Regent be guilty of the darker charges insinuated--correspondence with
the Persian against Greece--I know but one sentence for him--Death.
And it is because I would have ye consider well how dread is such a
charge, and how awful such a sentence, that I entreat ye not lightly
to entertain the one unless ye are prepared to meditate the other. As
for the maritime supremacy of Sparta, I hold, as I have held before,
that it is not within our councils to strive for it; it must pass from
us. We may surrender it later with dignity; if we recall our general
on such complaints, we lose it with humiliation."

"I agree with Agesilaus," said another, "Pausanias is an Heracleid; my
vote shall not insult him."

"I agree too with Agesilaus," said a third Ephor; "not because
Pausanias is the Heracleid, but because he is the victorious general
who demands gratitude and respect from every true Spartan."

"Be it so," said Periclides, who, seeing himself thus outvoted in the
council, covered his disappointment with the self-control habitual to
his race. "But be we in no hurry to give these Ionian legates their
answer to-day. We must deliberate well how to send such a reply as may
be most conciliating and prudent. And for the next few days we have
an excuse for delay in the religious ceremonials due to the venerable
Divinity of Fear, which commence to-morrow. Pass we to the other
business before us; there are many whom we have kept waiting.
Agesilaus, thou art excused from the public table to-day if thou
wouldst sup with thy brave son at home."

"Nay," said Agesilaus, "my son will go to his pheidition and I to
mine--as I did on the day when I lost my first-born."




CHAPTER III.


On quitting the Hall of the Ephors, Lysander found himself at once on
the Spartan Agora, wherein that Hall was placed. This was situated on
the highest of the five hills, over which the unwalled city spread its
scattered population, and was popularly called the Tower. Before the
eyes of the young Spartan rose the statues, rude and antique, of
Latona, the Pythian Apollo, and his sister Artemis;--venerable images
to Lysander's early associations.

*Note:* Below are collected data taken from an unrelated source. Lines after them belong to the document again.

(* ===== verification/ProcMem.v ===== *)
(** * Address spaces of processes: proc_pagetable, uvmfree, proc_freepagetable

    A page table is made with the trampoline and the trapframe mapped, and
    given back whole: every page of the tree and of user memory returns to
    the free list. *)
From S2P Require Import Prelude Memory State Kalloc Vm PageTable VmSpec UserMem UserCopy FreeWalk VmTheorems Sched SchedSpec Trapframe Proc.

Section Tree.
Context `{KI : KernelImage} `{KOK : !KernelImageOk}.
Implicit Types (m : mem) (T : gmap Z Z) (p q : Z).

(** ** freewalk visits the tree *)

(** Every slot of a table of the lowest level is the leaf entry of an address. *)
Lemma leaf_slot m T root p i : pt_wf m T root -> T !! p = Some 0 -> 0 <= i < 512 ->
  exists va, 0 <= va < VATOP /\ leaf_addr m root va = Some (p + 8 * i).
Proof.
  intros Hw Hp Hi. destruct (wf_reach _ _ _ Hw p 0 Hp ltac:(lia)) as (q1 & i1 & Hq1 & Hi1 & N1).
  destruct (wf_reach _ _ _ Hw q1 (0 + 1) Hq1 ltac:(lia)) as (q2 & i2 & Hq2 & Hi2 & N2).
  apply (wf_root _ _ _ Hw) in Hq2 as ->. exists (i2 * 2 ^ 30 + i1 * 2 ^ 21 + i * 2 ^ 12).
  assert (E : forall a b c, 0 <= a < 512 -> 0 <= b < 512 -> 0 <= c < 512 -> let va := a * 2 ^ 30 + b * 2 ^ 21 + c * 2 ^ 12 in
    PX 2 va = a /\ PX 1 va = b /\ PX 0 va = c).
  { intros a b c Ha Hb Hc va. rewrite !PX_eq by lia. unfold va.
    change (2 ^ (12 + 9 * 2)) with 1073741824. change (2 ^ (12 + 9 * 1)) with 2097152. change (2 ^ (12 + 9 * 0)) with 4096.
    change (2 ^ 30) with 1073741824. change (2 ^ 21) with 2097152. change (2 ^ 12) with 4096.
    split_and!; zmod. }
  destruct (E i2 i1 i Hi2 Hi1 Hi) as (E2 & E1 & E0). split; [unfold VATOP; lia|].
  rewrite <- E0 at 2. apply (leaf_addr_intro _ _ _ q1); [by rewrite E2|by rewrite E1].
Qed.

(** The pages below [p] are tables of lower levels. *)
Lemma elem_of_pages n m p r : r ∈ pages_of (S n) m p <->
  r = p \/ exists i q, 0 <= i < 512 /\ next_pt m p i = Some q /\ r ∈ pages_of n m q.
Proof.
  rewrite pages_of_S, elem_of_app, list_elem_of_singleton. split.
  - intros [H| ->]; [right|by left]. apply list_elem_of_In, in_concat in H as (l & Hl & Hr%list_elem_of_In).
    apply in_map_iff in Hl as (i & <- & Hi%list_elem_of_In%elem_of_slots). unfold kids in Hr.
    destruct (next_pt m p i) as [q|] eqn:E; [by exists i, q|by apply elem_of_nil in Hr].
  - intros [-> |(i & q & Hi & E & Hr)]; [by right|left]. apply (elem_of_kids n m p i); [by apply elem_of_slots|].
    unfold kids. by rewrite E.
Qed.

Section Wf.
Context (m : mem) (T : gmap Z Z) (root : Z) (Hw : pt_wf m T root).
Context (Hleaf : forall p i, T !! p = Some 0 -> 0 <= i < 512 -> next_pt m p i = None).

Lemma pages_level n p r : T !! p = Some (Z.of_nat n) -> r ∈ pages_of (S n) m p -> exists l, T !! r = Some l /\ l <= Z.of_nat n /\ (l = Z.of_nat n -> r = p).
Proof.
  revert p r. induction n as [|n IH]; intros p r Hp [-> |(i & q & Hi & E & Hr)]%elem_of_pages.
  - by exists 0.
  - by rewrite (Hleaf p i Hp Hi) in E.
  - exists (Z.of_nat (S n)). by split_and!.
  - pose proof (wf_next _ _ _ Hw p _ i q Hp ltac:(lia) Hi E) as Hq. replace (Z.of_nat (S n) - 1) with (Z.of_nat n) in Hq by lia.
    destruct (IH q r Hq Hr) as (l & Hl & Hle & _). exists l. split_and!; [done|lia|lia].
Qed.

(** Two trees of one level that share a page are the same. *)
Lemma pages_disjoint n p1 p2 r : T !! p1 = Some (Z.of_nat n) -> T !! p2 = Some (Z.of_nat n) ->
  r ∈ pages_of (S n) m p1 -> r ∈ pages_of (S n) m p2 -> p1 = p2.
Proof.
  revert p1 p2. induction n as [|n IH]; intros p1 p2 H1 H2 R1 R2.
  { destruct (pages_level 0 p1 r H1 R1) as (l & Hl & Hle & E1), (pages_level 0 p2 r H2 R2) as (l' & Hl' & _ & E2). simplify_eq.
    destruct (wf_page _ _ _ Hw r l Hl) as [_ ?]. rewrite <- E1, <- E2 by lia. done. }
  pose proof R1 as [-> |(i & q & Hi & E & Hr)]%elem_of_pages.
  - destruct (pages_level (S n) p2 p1 H2 R2) as (l & Hl & _ & E2). apply E2. congruence.
  - pose proof R2 as [-> |(i' & q' & Hi' & E' & Hr')]%elem_of_pages.
    { destruct (pages_level (S n) p1 p2 H1 R1) as (l & Hl & _ & E2). symmetry. apply E2. congruence. }
    pose proof (wf_next _ _ _ Hw p1 _ i q H1 ltac:(lia) Hi E) as Hq. pose proof (wf_next _ _ _ Hw p2 _ i' q' H2 ltac:(lia) Hi' E') as Hq'.
    replace (Z.of_nat (S n) - 1) with (Z.of_nat n) in * by lia. assert (q = q') as <- by by apply IH.
    by destruct (wf_inj _ _ _ Hw p1 _ i p2 _ i' q H1 ltac:(lia) Hi H2 ltac:(lia) Hi' E E').
Qed.

Lemma NoDup_concat_map {A B} (f : A -> list B) (l : list A) :
  NoDup l -> (forall x, x ∈ l -> NoDup (f x)) -> (forall x y b, x ∈ l -> y ∈ l -> b ∈ f x -> b ∈ f y -> x = y) -> NoDup (concat (map f l)).
Proof.
  induction 1 as [|x l Hx Hl IH]; intros Hn Hd; cbn [map concat]; [constructor|]. apply NoDup_app. split_and!.
  - apply Hn. left.
  - intros b Hb Hc. apply list_elem_of_In, in_concat in Hc as (l' & Hl' & Hb'%list_elem_of_In).
    apply in_map_iff in Hl' as (y & <- & Hy%list_elem_of_In). apply Hx. rewrite (Hd x y b); [done|left|by right|done|done].
  - apply IH; [intros y Hy; apply Hn; by right|]. intros y z b Hy Hz. apply Hd; by right.
Qed.

Lemma kids_below n p r : r ∈ concat (map (kids n m p) slots) -> exists i q, 0 <= i < 512 /\ next_pt m p i = Some q /\ r ∈ pages_of n m q.
Proof.
  intros Hb. apply list_elem_of_In, in_concat in Hb as (l & Hl & Hb%list_elem_of_In).
  apply in_map_iff in Hl as (i & <- & Hi%list_elem_of_In%elem_of_slots). unfold kids in Hb.
  destruct (next_pt m p i) as [q|] eqn:E; [by exists i, q|by apply elem_of_nil in Hb].
Qed.

Lemma pages_nodup n p : T !! p = Some (Z.of_nat n) -> NoDup (pages_of (S n) m p).
Proof.
  revert p. induction n as [|n IH]; intros p Hp; rewrite pages_of_S; apply NoDup_app; (split; [|split; [|apply NoDup_singleton]]).
  1, 3: apply NoDup_concat_map; [unfold slots; apply NoDup_fmap_2; [intros ? ? ?; lia|apply NoDup_seq]|..].
  - intros i _. unfold kids. destruct (next_pt m p i); constructor.
  - intros i j b _ _. unfold kids. destruct (next_pt m p i); by intros Hb%elem_of_nil.
  - intros i Hi%elem_of_slots. unfold kids. destruct (next_pt m p i) as [q|] eqn:E; [|constructor]. apply IH.
    replace (Z.of_nat n) with (Z.of_nat (S n) - 1) by lia. by apply (wf_next _ _ _ Hw p _ i); [|lia|..].
  - intros i j b Hi%elem_of_slots Hj%elem_of_slots. unfold kids. destruct (next_pt m p i) as [q|] eqn:E; [|by intros Hb%elem_of_nil].
    destruct (next_pt m p j) as [q'|] eqn:E'; [|by intros _ Hb%elem_of_nil]. intros Hb Hb'.
    pose proof (wf_next _ _ _ Hw p _ i q Hp ltac:(lia) Hi E) as Hq. pose proof (wf_next _ _ _ Hw p _ j q' Hp ltac:(lia) Hj E') as Hq'.
    replace (Z.of_nat (S n) - 1) with (Z.of_nat n) in * by lia. assert (q = q') as <- by by eapply pages_disjoint.
    by destruct (wf_inj _ _ _ Hw p _ i p _ j q Hp ltac:(lia) Hi Hp ltac:(lia) Hj E E').
  - intros b (i & q & _ & _ & Hb)%kids_below _. by apply elem_of_nil in Hb.
  - intros b (i & q & Hi & E & Hr)%kids_below ->%list_elem_of_singleton.
    pose proof (wf_next _ _ _ Hw p _ i q Hp ltac:(lia) Hi E) as Hq.
    replace (Z.of_nat (S n) - 1) with (Z.of_nat n) in * by lia. destruct (pages_level n q p Hq Hr) as (l & Hl & Hle & _).
    rewrite Hp in Hl. injection Hl as <-. lia.
Qed.

Lemma pages_no_leaf n p : T !! p = Some (Z.of_nat n) -> no_leaf (S n) m p.
Proof.
  revert p. induction n as [|n IH]; intros p Hp i Hi.
  { by rewrite Hleaf. }
  destruct (next_pt m p i) as [q|] eqn:E; [|done]. split.
  - apply (wf_ptr _ _ _ Hw p (Z.of_nat (S n))); [done|lia|done|].
    destruct (has (pte_at m p i) PTE_V) eqn:EV; [done|]. by rewrite next_pt_invalid in E.
  - apply IH. replace (Z.of_nat n) with (Z.of_nat (S n) - 1) by lia. by apply (wf_next _ _ _ Hw p _ i); [|lia|..].
Qed.

Lemma pages_all r : r ∈ pages_of 3 m root <-> is_Some (T !! r).
Proof.
  assert (HR : T !! root = Some (Z.of_nat 2)) by (by apply (wf_root _ _ _ Hw)). split.
  { intros Hr. destruct (pages_level 2 root r HR Hr) as (l & Hl & _). by exists l. }
  intros [l Hl]. destruct (wf_page _ _ _ Hw r l Hl) as [_ Hr]. apply elem_of_pages.
  destruct (decide (l = 2)) as [->|]; [left; by apply (wf_root _ _ _ Hw)|right].
  destruct (wf_reach _ _ _ Hw r l Hl ltac:(lia)) as (q & i & Hq & Hi & E). destruct (decide (l = 1)) as [->|].
  - apply (wf_root _ _ _ Hw) in Hq as ->. exists i, r. split_and!; try done; try lia. apply elem_of_pages. by left.
  - assert (l = 0) as -> by lia. destruct (wf_reach _ _ _ Hw q (0 + 1) Hq ltac:(lia)) as (q' & j & Hq' & Hj & E').
    apply (wf_root _ _ _ Hw) in Hq' as ->. exists j, q. split_and!; try done; try lia.
    apply elem_of_pages. right. exists i, r. split_and!; try done; try lia. apply elem_of_pages. by left.
Qed.
End Wf.
End Tree.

The place which they consecrated was
called Chorus; for there, in honour of Apollo, and in the most pompous
of all the Spartan festivals, the young men were accustomed to lead
the sacred dance. The Temple of Apollo himself stood a little in the
background, and near to it that of Hera But more vast than any image
of a god was a colossal statue which represented the Spartan people;
while on a still loftier pinnacle of the hill than that table-land
which enclosed the Agora--dominating, as it were, the whole
city--soared into the bright blue sky the sacred Chalcioecus, or
Temple of the Brazen Pallas, darkening with its shadow another fane
towards the left dedicated to the Lacedaemonian Muses, and receiving a
gleam on the right from the brazen statue of Zeus, which was said by
tradition to have been made by a disciple of Daedalus himself.

But short time had Lysander to note undisturbed the old familiar
scenes. A crowd of his early friends had already collected round the
doors of the Archeion, and rushed forward to greet and welcome him.
The Spartan coldness and austerity of social intercourse vanished
always before the enthusiasm created by the return to his native city
of a man renowned for valour; and Lysander's fame had come back to
Sparta before himself. Joyously, and in triumph, the young men bore
away their comrade. As they passed through the centre of the Agora,
where assembled the various merchants and farmers, who, under the name
of Perioeci, carried on the main business of the Laconian mart, and
were often much wealthier than the Spartan citizens, trade ceased its
hubbub; all drew near to gaze on the young warrior; and now, as they
turned from the Agora, a group of eager women met them on the road,
and shrill voices exclaimed: "Go, Lysander, thou hast fought well--go
and choose for thyself the maiden that seems to thee the fairest. Go,
marry and get sons for Sparta."

Lysander's step seemed to tread on air, and tears of rapture stood in
his downcast eyes. But suddenly all the voices hushed; the crowds
drew back; his friends halted. Close by the great Temple of Fear, and
coming from some place within its sanctuary, there approached towards
the Spartan and his comrades a majestic woman--a woman of so grand a
step and port, that, though her veil as yet hid her face, her form
alone sufficed to inspire awe. All knew her by her gait; all made way
for Alithea, the widow of a king, the mother of Pausanias the Regent.
Lysander, lifting his eyes from the ground, impressed by the hush
around him, recognised the form as it advanced slowly towards him,
and, leaving his comrades behind, stepped forward to salute the mother
of his chief. She, thus seeing him, turned slightly aside, and paused
by a rude building of immemorial antiquity which stood near the
temple. That building was the tomb of the mythical Orestes, whose
bones were said to have been interred there by the command of the
Delphian Oracle. On a stone at the foot of the tomb sate calmly down
the veiled woman, and waited the approach of Lysander. When he came
near, and alone--all the rest remaining aloof and silent--Alithea
removed her veil, and a countenance grand and terrible as that of a
Fate lifted its rigid looks to the young Spartan's eyes. Despite
her age--for she had passed into middle life before she had borne
Pausanias--Alithea retained all the traces of a marvellous and almost
preterhuman beauty. But it was not the beauty of woman. No softness
sate on those lips: no love beamed from those eyes. Stern,
inexorable--not a fault in her grand proportions--the stoutest heart
might have felt a throb of terror as the eye rested upon that pitiless
and imposing front. And the deep voice of the Spartan warrior had a
slight tremor in its tone as it uttered its respectful salutation.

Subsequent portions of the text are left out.